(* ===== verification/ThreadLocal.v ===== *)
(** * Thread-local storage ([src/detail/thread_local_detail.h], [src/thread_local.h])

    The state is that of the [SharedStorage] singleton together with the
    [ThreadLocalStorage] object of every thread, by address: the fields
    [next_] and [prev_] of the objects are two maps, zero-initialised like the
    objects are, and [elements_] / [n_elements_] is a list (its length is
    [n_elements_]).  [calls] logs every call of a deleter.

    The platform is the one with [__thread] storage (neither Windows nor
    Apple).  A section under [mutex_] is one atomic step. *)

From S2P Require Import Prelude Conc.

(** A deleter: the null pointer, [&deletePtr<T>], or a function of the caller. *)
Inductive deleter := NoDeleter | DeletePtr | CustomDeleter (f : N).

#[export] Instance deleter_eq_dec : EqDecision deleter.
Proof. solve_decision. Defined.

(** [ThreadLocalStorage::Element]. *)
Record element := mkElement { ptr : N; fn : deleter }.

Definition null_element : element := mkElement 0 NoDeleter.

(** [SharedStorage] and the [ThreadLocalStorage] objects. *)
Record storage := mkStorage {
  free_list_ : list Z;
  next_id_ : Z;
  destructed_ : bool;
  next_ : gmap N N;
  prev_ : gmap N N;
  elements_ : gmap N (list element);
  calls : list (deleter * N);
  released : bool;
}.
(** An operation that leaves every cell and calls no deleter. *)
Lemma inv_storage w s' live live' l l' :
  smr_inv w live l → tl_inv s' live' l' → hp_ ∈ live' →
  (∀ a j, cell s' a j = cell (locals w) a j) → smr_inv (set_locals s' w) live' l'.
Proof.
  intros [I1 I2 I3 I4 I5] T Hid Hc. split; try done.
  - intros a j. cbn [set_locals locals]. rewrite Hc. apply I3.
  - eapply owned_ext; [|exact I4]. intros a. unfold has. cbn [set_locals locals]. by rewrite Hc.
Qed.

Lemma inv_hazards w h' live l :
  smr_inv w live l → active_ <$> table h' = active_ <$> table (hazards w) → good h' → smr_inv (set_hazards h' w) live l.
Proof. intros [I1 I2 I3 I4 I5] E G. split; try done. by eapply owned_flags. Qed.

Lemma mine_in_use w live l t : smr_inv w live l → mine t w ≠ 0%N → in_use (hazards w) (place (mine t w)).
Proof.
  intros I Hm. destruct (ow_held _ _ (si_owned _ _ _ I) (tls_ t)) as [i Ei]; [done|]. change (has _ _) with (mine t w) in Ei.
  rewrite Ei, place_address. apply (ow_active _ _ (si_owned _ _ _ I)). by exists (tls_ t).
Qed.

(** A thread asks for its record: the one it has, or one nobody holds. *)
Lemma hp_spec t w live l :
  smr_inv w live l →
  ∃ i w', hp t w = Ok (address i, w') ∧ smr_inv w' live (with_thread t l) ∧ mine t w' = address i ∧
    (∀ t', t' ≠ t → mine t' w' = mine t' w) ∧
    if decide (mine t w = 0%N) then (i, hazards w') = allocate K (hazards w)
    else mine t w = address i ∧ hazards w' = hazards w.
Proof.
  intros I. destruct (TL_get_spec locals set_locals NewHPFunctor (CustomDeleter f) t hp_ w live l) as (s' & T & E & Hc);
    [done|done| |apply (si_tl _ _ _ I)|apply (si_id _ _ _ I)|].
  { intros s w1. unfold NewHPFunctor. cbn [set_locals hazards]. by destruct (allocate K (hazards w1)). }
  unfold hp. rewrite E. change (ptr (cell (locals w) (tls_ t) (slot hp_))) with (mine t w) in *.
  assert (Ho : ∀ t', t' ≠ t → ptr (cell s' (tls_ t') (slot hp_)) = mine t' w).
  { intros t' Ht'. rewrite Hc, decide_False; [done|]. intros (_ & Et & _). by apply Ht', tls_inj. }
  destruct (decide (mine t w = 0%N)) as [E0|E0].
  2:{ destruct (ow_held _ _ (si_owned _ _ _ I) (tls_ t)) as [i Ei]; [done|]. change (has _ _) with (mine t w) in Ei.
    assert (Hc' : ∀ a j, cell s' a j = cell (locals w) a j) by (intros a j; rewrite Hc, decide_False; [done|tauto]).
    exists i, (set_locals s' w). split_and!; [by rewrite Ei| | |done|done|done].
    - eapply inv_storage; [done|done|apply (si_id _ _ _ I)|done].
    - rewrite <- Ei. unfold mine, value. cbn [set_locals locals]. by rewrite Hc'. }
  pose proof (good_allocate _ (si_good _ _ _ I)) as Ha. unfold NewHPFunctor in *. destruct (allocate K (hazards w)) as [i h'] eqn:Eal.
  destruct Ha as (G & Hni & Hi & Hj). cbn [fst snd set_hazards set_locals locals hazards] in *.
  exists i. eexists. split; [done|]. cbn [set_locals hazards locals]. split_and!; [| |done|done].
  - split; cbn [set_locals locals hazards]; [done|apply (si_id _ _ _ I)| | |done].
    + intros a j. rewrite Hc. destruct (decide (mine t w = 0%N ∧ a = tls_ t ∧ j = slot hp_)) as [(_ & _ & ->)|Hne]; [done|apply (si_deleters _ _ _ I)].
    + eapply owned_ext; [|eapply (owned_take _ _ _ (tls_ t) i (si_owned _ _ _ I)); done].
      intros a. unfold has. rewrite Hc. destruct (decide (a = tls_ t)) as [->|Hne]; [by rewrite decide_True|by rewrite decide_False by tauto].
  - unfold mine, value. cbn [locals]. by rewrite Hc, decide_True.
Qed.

● **PROBLEM DESCRIPTION**:
Restate all of the lines in the material exactly as they are.

● **SOLVED EXERCISE**:
(* ===== verification/ThreadLocal.v ===== *)
(** * Thread-local storage ([src/detail/thread_local_detail.h], [src/thread_local.h])

    The state is that of the [SharedStorage] singleton together with the
    [ThreadLocalStorage] object of every thread, by address: the fields
    [next_] and [prev_] of the objects are two maps, zero-initialised like the
    objects are, and [elements_] / [n_elements_] is a list (its length is
    [n_elements_]).  [calls] logs every call of a deleter.

    The platform is the one with [__thread] storage (neither Windows nor
    Apple).  A section under [mutex_] is one atomic step. *)

From S2P Require Import Prelude Conc.

(** A deleter: the null pointer, [&deletePtr<T>], or a function of the caller. *)
Inductive deleter := NoDeleter | DeletePtr | CustomDeleter (f : N).

#[export] Instance deleter_eq_dec : EqDecision deleter.
Proof. solve_decision. Defined.

(** [ThreadLocalStorage::Element]. *)
Record element := mkElement { ptr : N; fn : deleter }.

Definition null_element : element := mkElement 0 NoDeleter.

(** [SharedStorage] and the [ThreadLocalStorage] objects. *)
Record storage := mkStorage {
  free_list_ : list Z;
  next_id_ : Z;
  destructed_ : bool;
  next_ : gmap N N;
  prev_ : gmap N N;
  elements_ : gmap N (list element);
  calls : list (deleter * N);
  released : bool;
}.
(** An operation that leaves every cell and calls no deleter. *)
Lemma inv_storage w s' live live' l l' :
  smr_inv w live l → tl_inv s' live' l' → hp_ ∈ live' →
  (∀ a j, cell s' a j = cell (locals w) a j) → smr_inv (set_locals s' w) live' l'.
Proof.
  intros [I1 I2 I3 I4 I5] T Hid Hc. split; try done.
  - intros a j. cbn [set_locals locals]. rewrite Hc. apply I3.
  - eapply owned_ext; [|exact I4]. intros a. unfold has. cbn [set_locals locals]. by rewrite Hc.
Qed.

Lemma inv_hazards w h' live l :
  smr_inv w live l → active_ <$> table h' = active_ <$> table (hazards w) → good h' → smr_inv (set_hazards h' w) live l.
Proof. intros [I1 I2 I3 I4 I5] E G. split; try done. by eapply owned_flags. Qed.

Lemma mine_in_use w live l t : smr_inv w live l → mine t w ≠ 0%N → in_use (hazards w) (place (mine t w)).
Proof.
  intros I Hm. destruct (ow_held _ _ (si_owned _ _ _ I) (tls_ t)) as [i Ei]; [done|]. change (has _ _) with (mine t w) in Ei.
  rewrite Ei, place_address. apply (ow_active _ _ (si_owned _ _ _ I)). by exists (tls_ t).
Qed.

(** A thread asks for its record: the one it has, or one nobody holds. *)
Lemma hp_spec t w live l :
  smr_inv w live l →
  ∃ i w', hp t w = Ok (address i, w') ∧ smr_inv w' live (with_thread t l) ∧ mine t w' = address i ∧
    (∀ t', t' ≠ t → mine t' w' = mine t' w) ∧
    if decide (mine t w = 0%N) then (i, hazards w') = allocate K (hazards w)
    else mine t w = address i ∧ hazards w' = hazards w.
Proof.
  intros I. destruct (TL_get_spec locals set_locals NewHPFunctor (CustomDeleter f) t hp_ w live l) as (s' & T & E & Hc);
    [done|done| |apply (si_tl _ _ _ I)|apply (si_id _ _ _ I)|].
  { intros s w1. unfold NewHPFunctor. cbn [set_locals hazards]. by destruct (allocate K (hazards w1)). }
  unfold hp. rewrite E. change (ptr (cell (locals w) (tls_ t) (slot hp_))) with (mine t w) in *.
  assert (Ho : ∀ t', t' ≠ t → ptr (cell s' (tls_ t') (slot hp_)) = mine t' w).
  { intros t' Ht'. rewrite Hc, decide_False; [done|]. intros (_ & Et & _). by apply Ht', tls_inj. }
  destruct (decide (mine t w = 0%N)) as [E0|E0].
  2:{ destruct (ow_held _ _ (si_owned _ _ _ I) (tls_ t)) as [i Ei]; [done|]. change (has _ _) with (mine t w) in Ei.
    assert (Hc' : ∀ a j, cell s' a j = cell (locals w) a j) by (intros a j; rewrite Hc, decide_False; [done|tauto]).
    exists i, (set_locals s' w). split_and!; [by rewrite Ei| | |done|done|done].
    - eapply inv_storage; [done|done|apply (si_id _ _ _ I)|done].
    - rewrite <- Ei. unfold mine, value. cbn [set_locals locals]. by rewrite Hc'. }
  pose proof (good_allocate _ (si_good _ _ _ I)) as Ha. unfold NewHPFunctor in *. destruct (allocate K (hazards w)) as [i h'] eqn:Eal.
  destruct Ha as (G & Hni & Hi & Hj). cbn [fst snd set_hazards set_locals locals hazards] in *.
  exists i. eexists. split; [done|]. cbn [set_locals hazards locals]. split_and!; [| |done|done].
  - split; cbn [set_locals locals hazards]; [done|apply (si_id _ _ _ I)| | |done].
    + intros a j. rewrite Hc. destruct (decide (mine t w = 0%N ∧ a = tls_ t ∧ j = slot hp_)) as [(_ & _ & ->)|Hne]; [done|apply (si_deleters _ _ _ I)].
    + eapply owned_ext; [|eapply (owned_take _ _ _ (tls_ t) i (si_owned _ _ _ I)); done].
      intros a. unfold has. rewrite Hc. destruct (decide (a = tls_ t)) as [->|Hne]; [by rewrite decide_True|by rewrite decide_False by tauto].
  - unfold mine, value. cbn [locals]. by rewrite Hc, decide_True.
Qed.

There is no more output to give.